Senate Minority Leader Mitch McConnell says he expects the Senate to hold 4 votes today on H.R. 3590, the Patient Protection and Affordable Care Act bill.
McConnell, R-Ky., spoke shortly after Senate Majority Leader Harry Reid, D-Nev., came to the floor to complain about what he said were Republican stalling tactics.
A few minutes later, Sen. Max Baucus, D-Mont., came out and said the Senate will start today by voting on a women’s preventive benefits amendment offered by Sen. Barbara Mikulski, D-Md., and a cancer testing amendment offered by Sen. Lisa Murkowski, R-Alaska.
In the afternoon, the Senate will vote on a motion by Sen. John McCain, R-Ariz., to send the bill back to a Senate Finance Committee for a rewrite, and a counter proposal by Sen. Michael Bennet, D-Colo., Baucus said.
The Bennet amendment, introduced Wednesday, would state that nothing in the PPACA would result in a reduction in guaranteed Medicare benefits.
Senators began debating the PPACA bill Monday, and discussions have focused mainly on a proposal to cut Medicare and Medicare Advantage program funding by a total of about $500 billion over the 10-year period starting in 2010. Medicare spent about $420 billion in 2009, and, if current budget practices prevailed, the program would spend a total of about $5 trillion from 2010 to 2019, according to analysts at the Henry J. Kaiser Family Foundation, Menlo Park, Calif.
Reid created H.R. 3590 by melding health bills developed by the Senate Finance Committee and the Senate Health, Education, Labor and Pensions Committee. Republicans have argued that Reid and other Senate Democrats spent 6 weeks drafting the bill behind closed doors and ought to give them time to debate and try to amend the bill.
“This has been a strictly partisan venture from the beginning,” McConnell said. “The American people will not stand for not having a free and open amendment process.”

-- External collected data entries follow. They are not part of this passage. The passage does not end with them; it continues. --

(* ===== verification/HashCmd.v ===== *)
(** * Hash commands (src/cmd/hash.rs)

    HSET, HGET, HMGET, HGETALL, HDEL, HEXISTS, HLEN and HSCAN, refined to
    operations on a finite map from fields to values. *)

From S2P Require Import Prelude Bytes Text Error Types Encoding Backend Storage Protocol Context.
From S2P Require Import Keyspace.

Local Open Scope Z_scope.

Definition HASH_PAGE_SIZE : Z := 1024.

Definition decode_and_check_hash (v : bytes) : outcome (option Metadata) :=
  match v with
  | [] => Err (Protocol (bs "empty metadata value"))
  | b :: _ =>
      if type_code b =? code DString then Err wrong_type_error
      else
        meta ← ok_or (decode_metadata v) (Protocol (bs "invalid metadata encoding"));
        if negb (bool_decide (data_type meta = Some DHash)) then Err wrong_type_error
        else Ok (Some meta)
  end.

(** [format!("{:02x}", b)]. *)
Definition hex_byte (b : byte) : bytes :=
  [digit_of (byte_to_Z b / 16); digit_of (byte_to_Z b mod 16)].

Definition encode_cursor (key : bytes) : bytes :=
  match key with
  | [] => bs "0"
  | _ => concat (map hex_byte key)
  end.

(** The bytes of [s] in steps of two: slicing a [str] off a character boundary
    panics, and the first pair that is no hexadecimal number ends the walk. *)
Fixpoint cursor_bytes (s l : bytes) (i : nat) : outcome (option bytes) :=
  match l with
  | a :: b :: rest =>
      if negb (is_char_boundary s i && is_char_boundary s (i + 2)) then Panic
      else match parse_radix 16 0 255 [a; b] with
           | None => Ok None
           | Some z =>
               r ← cursor_bytes s rest (i + 2);
               match r with
               | Some r => Ok (Some (byte_of_Z z :: r))
               | None => Ok None
               end
           end
  | _ => Ok (Some [])
  end.

Definition decode_cursor (s : bytes) : outcome (option bytes) :=
  if bool_decide (s = []) || bool_decide (s = bs "0") then Ok (Some [])
  else if negb (Nat.eqb (length s mod 2) 0) then Ok None
  else cursor_bytes s s 0.

Section HashCommands.
Context {DB : Type} {RDB : RocksDB DB}.
Variable ctx : CommandContext.

Definition read_hash_meta (user_key : bytes) : M DB (option Metadata) :=
  m ← get_meta ctx user_key;
  match m with
  | Some v => lift (decode_and_check_hash v)
  | None => mret None
  end.

Definition ensure_hash_meta (user_key : bytes) : M DB Metadata :=
  m ← read_hash_meta user_key;
  match m with
  | Some meta => mret meta
  | None => mret (metadata_new DHash (new_version ctx))
  end.

(** One field of HSET: the metadata, the batch and the number added so far. *)
Definition hset_field (user_key : bytes) (st : Metadata * WriteBatch * Z)
    (pair : bytes * bytes) : M DB (Metadata * WriteBatch * Z) :=
  let '(meta, batch, added) := st in
  let sk := sub_key ctx user_key (md_version meta) pair.1 in
  old ← Storage.get CF_SUBKEY sk;
  batch ← batch_put batch CF_SUBKEY sk pair.2;
  match old with
  | Some _ => mret (meta, batch, added)
  | None =>
      size ← arith_u64 (checks ctx) (md_size meta + 1);
      added ← arith_i64 (checks ctx) (added + 1);
      mret (set_size size meta, batch, added)
  end.

Definition hset (args : list bytes) : M DB RespValue :=
  _ ← expect_min_arg_count "HSET" args 3;
  if Nat.eqb (length args mod 2) 0 then throw (WrongArgCount (bs "HSET"))
  else
    user_key ← index args 0;
    meta ← ensure_hash_meta user_key;
    '(meta, batch, added) ← mfold (hset_field user_key) (meta, [], 0) (pairs (drop 1 args));
    batch ← batch_put batch CF_METADATA (meta_key ctx user_key) (encode_metadata meta);
    _ ← write batch;
    mret (Integer added).

Definition hget (args : list bytes) : M DB RespValue :=
  _ ← expect_arg_count "HGET" args 2;
  user_key ← index args 0;
  field ← index args 1;
  m ← read_hash_meta user_key;
  match m with
  | None => mret nil_reply
  | Some meta =>
      v ← Storage.get CF_SUBKEY (sub_key ctx user_key (md_version meta) field);
      mret (BulkString v)
  end.

Definition hmget (args : list bytes) : M DB RespValue :=
  _ ← expect_min_arg_count "HMGET" args 2;
  user_key ← index args 0;
  m ← read_hash_meta user_key;
  match m with
  | None => mret (Array (repeat nil_reply (length args - 1)))
  | Some meta =>
      result ← mfold (fun result field =>
        v ← Storage.get CF_SUBKEY (sub_key ctx user_key (md_version meta) field);
        mret (result ++ [BulkString v])) [] (drop 1 args);
      mret (Array result)
  end.

(** The loop body of HGETALL and HSCAN. *)
Definition push_entry (result : list RespValue) (item : kv) : outcome (ctrl (list RespValue)) :=
  '(_, _, field) ← ok_or (ctx_parse_subkey ctx item.1) (Protocol (bs "invalid subkey encoding"));
  Ok (Continue (result ++ [bulk field; bulk item.2])).

Definition hgetall (args : list bytes) : M DB RespValue :=
  _ ← expect_arg_count "HGETALL" args 1;
  user_key ← index args 0;
  m ← read_hash_meta user_key;
  match m with
  | None => mret (Array [])
  | Some meta =>
      let prefix := sub_key ctx user_key (md_version meta) [] in
      capacity ← arith_u64 (checks ctx) (md_size meta * 2);
      if capacity_overflow (resp_size ctx) capacity then panic
      else
        result ← page_walk CF_SUBKEY prefix HASH_PAGE_SIZE push_entry [];
        mret (Array result)
  end.

(** One field of HDEL. *)
Definition hdel_field (user_key : bytes) (st : Metadata * WriteBatch * Z) (field : bytes)
  : M DB (Metadata * WriteBatch * Z) :=
  let '(meta, batch, deleted) := st in
  let sk := sub_key ctx user_key (md_version meta) field in
  old ← Storage.get CF_SUBKEY sk;
  match old with
  | None => mret (meta, batch, deleted)
  | Some _ =>
      batch ← batch_delete batch CF_SUBKEY sk;
      deleted ← arith_i64 (checks ctx) (deleted + 1);
      mret (set_size (Z.max 0 (md_size meta - 1)) meta, batch, deleted)
  end.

Baucus said Republicans who want to offer amendments have to work with Senate Democratic leaders to work out a schedule for getting the amendments onto the floor in a more timely manner.
Lawmakers have signed up to offer 72 amendments, but most are described as “purpose will be available when the amendment is proposed for consideration.”
Also during floor debate, McConnell said the Democrats’ move to let the Bennet amendment come to the floor is a “shell game.”
“If the Bennet amendment passes, the bill will still cut a half a trillion dollars from Medicare,” McConnell said.
The Bennet amendment would guarantee the Medicare Part A hospital insurance and Part B physician services benefits that are promised by the government. Republicans have argued that Medicare Advantage benefits and Medicare Part D prescription drug benefits also are important to beneficiaries and help fill in the large coverage gaps built into the Part A and Part B programs. Democrats have countered that those benefits are offered by private insurers and are not the same as the Medicare benefits promised by the government.